Sunday, April 21, 2013

Friday

We buried Hawk on Friday morning. It was a hard morning. Maybe not as hard as we had expected though. The funeral went a little different than we were originally told. We were told that we could see him at the mortuary and that we could carry his casket from the car to his site. Those things didn't happen. When we went to place some flowers at his site before the funeral, Hawk was already there. I wasn't ready for that. The funeral director advised us not to see him again. We were okay with this because we really do want to remember him as he was at the hospital after he was born. We are so glad that we did get to see him again that Tuesday. It would have been devastating without that second time to see him and talk to him. We were able to place the book, Goodnight Moon, 3 family pictures (Copper hugging Melvin; Mexico pic of Copper, Aubrey, and I at Tulum; and Aubrey and I holding Hawk at the hospital), and Copper's Beanie Baby Brobee in his casket. We didn't get to be alone with him. We had to share the moment with the funeral director and grave worker standing nearby. It was weird and threw us for a bit of a loop. It's not easy to have plans change for this kind of event. We were mentally prepared for one thing and something different happened. Somehow we managed to roll with it. Copper enjoyed walking around and looking at all the flowers, toys, and gifts that were left at all the other graves around us. Everyone arrived at 11:00. My family: Mom, Dad, Derek, Lisa, Lucy, Drew, and Lia; Aubrey's Mom, his sister Rian, and her son Kai; my mom's good friend Trish; my friends Kellie and Jay and Shelly and Shawn. Shortly after, my mom read a poem. It was hard to hear, but felt so good to hear it. Then Aubrey and I covered his little casket with Aubrey's baby blanket and we watched as he was lowered into the ground and the vault was sealed. Then we left.

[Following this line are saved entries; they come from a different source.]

(* ===== verification/Sync.v ===== *)
(** [thread/sync.c]: semaphores and mutexes.

    A semaphore's value is in [k_sems], a mutex's holder in [k_holders]; the
    list of waiters is one of the lists of [k_links].  [sem_down] gives the
    processor away while the value is 0: the model returns [Switched] there,
    and [sem_down_again] is what the thread runs when it is scheduled again. *)

From S2P Require Import Prelude Bytes Bitmap Interrupt LinkedList Paging Kernel ReadyQueues Sched.

Module Sync.
Import Bitmap Interrupt LinkedList Paging Kernel ReadyQueues Sched.

(** ** The code *)

Definition get_sem (sem : Z) : M kernel Z := deref (fun k => k_sems k !! sem).
Definition set_sem (sem val : Z) : M kernel unit := update (fun k =>
  match k_sems k !! sem with
  | Some _ => Some (with_sems (<[sem := u8 val]> (k_sems k)) k)
  | None => None
  end).
Definition set_holder (mtx thread : Z) : M kernel unit := update (fun k =>
  match k_holders k !! mtx with
  | Some _ => Some (with_holders (<[mtx := thread]> (k_holders k)) k)
  | None => None
  end).

Definition sem_init (sem val : Z) : M kernel unit :=
  set_sem sem val;;
  zoom lists_of (list_init (sem_waiters sem)).

Definition mutex_init (mtx : Z) : M kernel unit :=
  set_holder mtx NULL;;
  sem_init (mutex_sem mtx) 1.

(** The body of the [while]: the thread queues up, once, and blocks. *)
Definition sem_wait (sem : Z) : M kernel unit :=
  r ← RUNNING_THREAD;
  found ← zoom lists_of (list_elem_find (sem_waiters sem) (pend_tag r));
  (if negb (found : bool) then
     r ← RUNNING_THREAD;
     zoom lists_of (list_push_back (sem_waiters sem) (pend_tag r))
   else mret tt);;
  thread_block TASK_BLOCKED.

(** [while (sem->val == 0) ...; sem->val--; intr_set_status(int_save);]

    A thread that blocks leaves the loop as [Switched], so one activation
    evaluates the condition at most twice. *)
Definition sem_down_loop (sem : Z) (int_save : intr_status) : M kernel unit :=
  while 2 (fun _ => v ← get_sem sem; mret (v =? 0)) (fun _ => sem_wait sem) tt;;
  v ← get_sem sem;
  set_sem sem (v - 1);;
  zoom eflags_of (intr_set_status int_save);;
  mret tt.

Definition sem_down (sem : Z) : M kernel unit :=
  int_save ← zoom eflags_of intr_disable;
  sem_down_loop sem int_save.

(** What a thread that blocked in [sem_down] runs when it is scheduled again:
    the end of [thread_block], which was entered with interrupts off, and the
    loop. *)
Definition sem_down_again (sem : Z) (int_save : intr_status) : M kernel unit :=
  zoom eflags_of (intr_set_status INTR_OFF);;
  sem_down_loop sem int_save.

Definition sem_up (sem : Z) : M kernel unit :=
  int_save ← zoom eflags_of intr_disable;
  v ← get_sem sem;
  ASSERT (v =? 0) "sem->val == 0";;
  e ← zoom lists_of (list_empty (sem_waiters sem));
  (if negb (e : bool) then
     tag ← zoom lists_of (list_pop_front (sem_waiters sem));
     let thread_blocked := ELEM2ENTRY OFF_pend_tag tag in
     thread_unblock thread_blocked
   else mret tt);;
  v ← get_sem sem;
  set_sem sem (v + 1);;
  zoom eflags_of (intr_set_status int_save);;
  mret tt.

(** Statements, one after the other. *)
Fixpoint statements (l : list (M kernel unit)) : M kernel unit :=
  match l with [] => mret tt | [m] => m | m :: l' => m;; statements l' end.

(** The statements of [mutex_lock] and [mutex_unlock].  [sem_down] and [sem_up]
    run with interrupts off; between two statements an interrupt may come. *)
Definition mutex_lock_body (mtx : Z) : list (M kernel unit) :=
  [sem_down (mutex_sem mtx);
   r ← RUNNING_THREAD; set_holder mtx r].
Definition mutex_unlock_body (mtx : Z) : list (M kernel unit) :=
  [sem_up (mutex_sem mtx);
   set_holder mtx NULL].

Definition mutex_lock (mtx : Z) : M kernel unit := statements (mutex_lock_body mtx).
Definition mutex_unlock (mtx : Z) : M kernel unit := statements (mutex_unlock_body mtx).

(** ** What they do *)

Section Semaphores.
Context (D : list Z).
Implicit Types (k : kernel) (qs : queues) (L : gmap Z (list Z)) (ws : list Z).

#[local] Instance data_mem : ByteMem vm := vm_mem D.

Lemma get_sem_ok k sem v : k_sems k !! sem = Some v -> get_sem sem k = Ok v k.
Proof. intros H. unfold get_sem, deref. by rewrite H. Qed.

We came back later that day to pick up all of the flowers so they wouldn't wilt in the cold night air and to place a ridiculously large pinwheel at his site. This next part kind of cracks me up, but it really made Aubrey mad...When we let Melvin out of the car, he immediately peed on some flowers in the first row and then bee lined to Hawk's flowers and peed on them. I think it's funny/ironic because we chose Hawk's site to minimize the possibility of dog's peeing on his stuff and it turns out that Melvin was probably the first dog to do it.


Yesterday was Saturday. I didn't cry all day. Aubrey, Copper, and I went to Hawk's site to bring him the flowers from Friday and I actually smiled as we pulled up. The oversized orange and white polka dotted pinwheel made me smile. When I walked up to the site, I noticed that a certain someone wrote "Grandma Strong" in the dirt. That made me smile too.

The cemetery has always been a relaxing and serene place for me. Aubrey and I both enjoy visiting other cemeteries when we travel. Even though our tiny baby boy is buried here, it is still a calm place for me.

I think about Hawk all the time. But now it's not with a sense of dread of the shitty things that we had to do all week. Now I look forward to visiting him at the cemetery. There is something about having him buried that has given me a sense of peace about this whole situation. The "calm" moments now outweigh the downs.